→ Aim of the exercise
Using the listing below, report all lines holding the word "exactly".

→ Extracted records
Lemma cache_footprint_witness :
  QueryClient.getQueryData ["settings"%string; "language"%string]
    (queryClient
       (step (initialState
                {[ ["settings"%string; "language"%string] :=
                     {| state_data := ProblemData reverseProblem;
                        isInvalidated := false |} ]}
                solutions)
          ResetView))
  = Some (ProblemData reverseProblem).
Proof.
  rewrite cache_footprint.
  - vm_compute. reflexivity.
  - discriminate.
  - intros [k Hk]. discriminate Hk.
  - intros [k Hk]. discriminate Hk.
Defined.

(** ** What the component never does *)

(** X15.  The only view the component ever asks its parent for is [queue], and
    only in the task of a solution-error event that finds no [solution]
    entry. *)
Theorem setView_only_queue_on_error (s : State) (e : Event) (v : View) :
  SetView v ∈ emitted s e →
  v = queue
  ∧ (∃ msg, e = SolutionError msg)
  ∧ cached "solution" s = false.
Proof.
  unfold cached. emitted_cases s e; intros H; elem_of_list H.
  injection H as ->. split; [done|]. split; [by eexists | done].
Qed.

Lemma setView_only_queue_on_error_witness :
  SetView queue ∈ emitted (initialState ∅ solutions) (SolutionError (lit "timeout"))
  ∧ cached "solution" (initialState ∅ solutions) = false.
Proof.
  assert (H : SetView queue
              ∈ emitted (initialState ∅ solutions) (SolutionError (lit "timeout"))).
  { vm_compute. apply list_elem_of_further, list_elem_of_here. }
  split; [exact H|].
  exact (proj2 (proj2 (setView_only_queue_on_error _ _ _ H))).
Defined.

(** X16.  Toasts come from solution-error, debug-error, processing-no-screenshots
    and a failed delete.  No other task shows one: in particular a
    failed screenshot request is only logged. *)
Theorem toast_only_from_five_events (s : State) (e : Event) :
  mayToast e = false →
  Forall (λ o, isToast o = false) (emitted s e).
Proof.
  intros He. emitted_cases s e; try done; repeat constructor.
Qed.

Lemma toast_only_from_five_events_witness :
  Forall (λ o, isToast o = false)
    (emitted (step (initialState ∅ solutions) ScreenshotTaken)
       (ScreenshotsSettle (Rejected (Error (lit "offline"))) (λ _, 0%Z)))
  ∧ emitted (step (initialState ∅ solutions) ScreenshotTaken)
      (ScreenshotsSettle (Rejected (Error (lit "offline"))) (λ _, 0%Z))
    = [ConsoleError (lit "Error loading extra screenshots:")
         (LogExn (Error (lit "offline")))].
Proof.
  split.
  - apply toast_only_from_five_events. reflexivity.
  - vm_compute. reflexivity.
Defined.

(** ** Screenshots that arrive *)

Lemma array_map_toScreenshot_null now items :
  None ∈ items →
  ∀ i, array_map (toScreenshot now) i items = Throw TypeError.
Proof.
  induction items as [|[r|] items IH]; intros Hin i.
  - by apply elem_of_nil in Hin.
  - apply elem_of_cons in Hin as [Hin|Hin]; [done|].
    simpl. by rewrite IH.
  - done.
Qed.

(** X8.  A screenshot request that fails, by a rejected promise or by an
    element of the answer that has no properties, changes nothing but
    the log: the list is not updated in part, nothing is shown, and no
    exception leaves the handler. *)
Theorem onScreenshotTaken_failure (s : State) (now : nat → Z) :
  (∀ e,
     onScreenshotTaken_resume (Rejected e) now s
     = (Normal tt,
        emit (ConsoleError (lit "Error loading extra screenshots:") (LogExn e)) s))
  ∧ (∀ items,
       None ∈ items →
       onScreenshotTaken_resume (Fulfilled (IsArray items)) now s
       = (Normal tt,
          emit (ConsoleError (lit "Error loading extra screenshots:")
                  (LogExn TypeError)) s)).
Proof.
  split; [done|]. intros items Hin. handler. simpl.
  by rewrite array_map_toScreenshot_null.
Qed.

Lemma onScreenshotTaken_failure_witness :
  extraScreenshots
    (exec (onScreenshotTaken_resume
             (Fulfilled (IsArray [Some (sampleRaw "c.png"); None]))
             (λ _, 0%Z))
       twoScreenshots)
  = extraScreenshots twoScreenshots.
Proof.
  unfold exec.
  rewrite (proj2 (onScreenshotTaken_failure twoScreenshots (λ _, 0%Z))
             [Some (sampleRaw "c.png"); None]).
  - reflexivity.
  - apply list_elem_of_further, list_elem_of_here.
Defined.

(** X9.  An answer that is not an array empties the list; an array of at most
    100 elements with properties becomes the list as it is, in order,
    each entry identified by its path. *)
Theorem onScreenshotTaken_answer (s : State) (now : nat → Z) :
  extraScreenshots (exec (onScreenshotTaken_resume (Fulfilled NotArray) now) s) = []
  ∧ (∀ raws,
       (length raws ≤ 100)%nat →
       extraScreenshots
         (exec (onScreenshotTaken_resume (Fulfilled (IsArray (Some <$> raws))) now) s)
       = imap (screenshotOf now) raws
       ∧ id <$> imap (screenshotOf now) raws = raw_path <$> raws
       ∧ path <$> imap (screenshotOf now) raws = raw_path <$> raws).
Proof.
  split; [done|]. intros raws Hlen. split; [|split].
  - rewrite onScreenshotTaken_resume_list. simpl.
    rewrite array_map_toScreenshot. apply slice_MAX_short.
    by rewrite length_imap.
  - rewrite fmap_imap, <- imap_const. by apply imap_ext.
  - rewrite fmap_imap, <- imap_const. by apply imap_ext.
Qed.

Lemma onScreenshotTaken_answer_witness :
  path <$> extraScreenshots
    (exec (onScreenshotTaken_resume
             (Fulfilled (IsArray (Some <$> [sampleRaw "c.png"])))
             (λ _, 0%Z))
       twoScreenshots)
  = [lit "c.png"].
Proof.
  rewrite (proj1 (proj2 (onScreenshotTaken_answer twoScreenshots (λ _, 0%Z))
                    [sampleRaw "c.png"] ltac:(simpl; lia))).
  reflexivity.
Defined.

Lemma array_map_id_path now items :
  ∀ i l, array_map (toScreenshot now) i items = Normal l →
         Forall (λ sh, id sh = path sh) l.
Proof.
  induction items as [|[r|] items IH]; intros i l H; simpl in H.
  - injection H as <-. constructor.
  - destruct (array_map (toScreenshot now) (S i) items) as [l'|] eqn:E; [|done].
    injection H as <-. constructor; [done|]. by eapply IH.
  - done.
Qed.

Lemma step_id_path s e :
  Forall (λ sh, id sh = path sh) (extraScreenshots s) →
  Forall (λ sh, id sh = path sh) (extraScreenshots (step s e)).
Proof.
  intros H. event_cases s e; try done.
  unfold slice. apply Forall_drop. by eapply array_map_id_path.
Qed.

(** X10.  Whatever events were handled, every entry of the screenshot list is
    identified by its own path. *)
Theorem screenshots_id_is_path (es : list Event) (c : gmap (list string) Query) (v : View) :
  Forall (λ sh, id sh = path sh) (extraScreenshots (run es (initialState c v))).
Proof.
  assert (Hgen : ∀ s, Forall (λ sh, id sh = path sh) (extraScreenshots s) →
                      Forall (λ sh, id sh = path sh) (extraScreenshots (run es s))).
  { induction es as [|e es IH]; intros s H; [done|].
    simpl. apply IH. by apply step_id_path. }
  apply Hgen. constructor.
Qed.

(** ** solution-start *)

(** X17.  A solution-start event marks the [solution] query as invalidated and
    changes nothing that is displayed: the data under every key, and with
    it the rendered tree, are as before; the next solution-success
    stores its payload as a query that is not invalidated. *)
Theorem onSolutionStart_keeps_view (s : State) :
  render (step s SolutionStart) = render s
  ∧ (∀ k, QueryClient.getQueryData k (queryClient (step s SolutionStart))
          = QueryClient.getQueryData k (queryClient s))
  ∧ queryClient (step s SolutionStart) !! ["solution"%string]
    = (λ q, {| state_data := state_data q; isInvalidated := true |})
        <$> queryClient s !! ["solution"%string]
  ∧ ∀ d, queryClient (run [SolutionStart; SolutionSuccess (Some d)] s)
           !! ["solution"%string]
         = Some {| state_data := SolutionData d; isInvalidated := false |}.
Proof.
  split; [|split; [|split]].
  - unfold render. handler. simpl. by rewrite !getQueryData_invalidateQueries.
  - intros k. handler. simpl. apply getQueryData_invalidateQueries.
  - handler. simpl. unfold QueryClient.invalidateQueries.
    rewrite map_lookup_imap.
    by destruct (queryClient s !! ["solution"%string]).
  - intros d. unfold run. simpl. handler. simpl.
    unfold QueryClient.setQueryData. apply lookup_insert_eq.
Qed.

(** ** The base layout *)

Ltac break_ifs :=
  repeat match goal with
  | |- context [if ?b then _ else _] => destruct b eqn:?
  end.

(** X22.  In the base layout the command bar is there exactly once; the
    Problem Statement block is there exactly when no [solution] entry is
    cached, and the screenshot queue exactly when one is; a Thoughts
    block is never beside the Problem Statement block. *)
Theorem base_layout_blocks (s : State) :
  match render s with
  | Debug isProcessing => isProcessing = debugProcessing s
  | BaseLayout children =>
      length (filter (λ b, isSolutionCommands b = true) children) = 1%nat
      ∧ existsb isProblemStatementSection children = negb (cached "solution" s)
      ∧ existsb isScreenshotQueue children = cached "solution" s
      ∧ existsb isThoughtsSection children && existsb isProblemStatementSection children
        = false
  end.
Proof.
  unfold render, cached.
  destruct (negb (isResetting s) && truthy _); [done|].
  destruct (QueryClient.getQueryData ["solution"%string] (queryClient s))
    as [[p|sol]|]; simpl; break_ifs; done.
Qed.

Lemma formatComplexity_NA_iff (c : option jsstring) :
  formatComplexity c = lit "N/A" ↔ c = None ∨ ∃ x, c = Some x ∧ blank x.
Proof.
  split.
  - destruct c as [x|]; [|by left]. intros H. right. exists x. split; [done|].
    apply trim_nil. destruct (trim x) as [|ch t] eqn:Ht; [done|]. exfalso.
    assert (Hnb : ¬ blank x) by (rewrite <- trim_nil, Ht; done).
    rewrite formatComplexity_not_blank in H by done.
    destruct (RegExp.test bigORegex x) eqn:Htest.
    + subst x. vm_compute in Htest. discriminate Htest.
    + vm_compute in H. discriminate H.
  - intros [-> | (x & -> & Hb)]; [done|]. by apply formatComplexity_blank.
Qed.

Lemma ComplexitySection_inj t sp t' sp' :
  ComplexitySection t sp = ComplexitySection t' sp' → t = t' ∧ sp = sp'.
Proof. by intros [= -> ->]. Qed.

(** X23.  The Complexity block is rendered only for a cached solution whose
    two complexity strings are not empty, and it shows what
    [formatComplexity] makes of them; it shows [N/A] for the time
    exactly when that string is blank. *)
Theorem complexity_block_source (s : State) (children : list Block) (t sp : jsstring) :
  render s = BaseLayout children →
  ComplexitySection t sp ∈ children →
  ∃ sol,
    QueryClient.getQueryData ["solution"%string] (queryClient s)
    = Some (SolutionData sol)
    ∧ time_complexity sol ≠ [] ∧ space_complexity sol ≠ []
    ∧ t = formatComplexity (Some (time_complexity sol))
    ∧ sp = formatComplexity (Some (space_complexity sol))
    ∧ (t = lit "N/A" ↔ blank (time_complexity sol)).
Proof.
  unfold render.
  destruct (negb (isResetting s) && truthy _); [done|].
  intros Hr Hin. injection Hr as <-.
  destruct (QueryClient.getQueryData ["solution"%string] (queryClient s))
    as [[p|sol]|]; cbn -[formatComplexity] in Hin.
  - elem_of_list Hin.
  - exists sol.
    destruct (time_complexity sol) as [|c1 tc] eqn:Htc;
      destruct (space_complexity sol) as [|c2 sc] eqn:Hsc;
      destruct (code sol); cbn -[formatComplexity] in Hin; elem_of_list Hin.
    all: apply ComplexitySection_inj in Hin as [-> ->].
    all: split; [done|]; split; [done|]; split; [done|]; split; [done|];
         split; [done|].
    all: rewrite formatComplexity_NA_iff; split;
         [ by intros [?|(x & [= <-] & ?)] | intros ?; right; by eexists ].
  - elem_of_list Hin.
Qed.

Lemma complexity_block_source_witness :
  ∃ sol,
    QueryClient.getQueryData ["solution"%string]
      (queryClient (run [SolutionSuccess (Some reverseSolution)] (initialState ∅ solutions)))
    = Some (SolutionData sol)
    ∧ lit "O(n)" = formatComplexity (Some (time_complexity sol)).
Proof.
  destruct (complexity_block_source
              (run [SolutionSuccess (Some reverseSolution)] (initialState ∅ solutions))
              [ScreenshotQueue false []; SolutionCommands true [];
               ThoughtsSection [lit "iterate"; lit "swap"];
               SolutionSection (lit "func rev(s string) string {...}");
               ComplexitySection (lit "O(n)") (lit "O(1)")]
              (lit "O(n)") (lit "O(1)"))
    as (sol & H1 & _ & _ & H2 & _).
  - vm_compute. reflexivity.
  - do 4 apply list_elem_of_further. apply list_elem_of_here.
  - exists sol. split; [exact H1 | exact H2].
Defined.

→ Finished exercise
(** X22.  In the base layout the command bar is there exactly once; the
    Problem Statement block is there exactly when no [solution] entry is
    cached, and the screenshot queue exactly when one is; a Thoughts
    exactly when that string is blank. *)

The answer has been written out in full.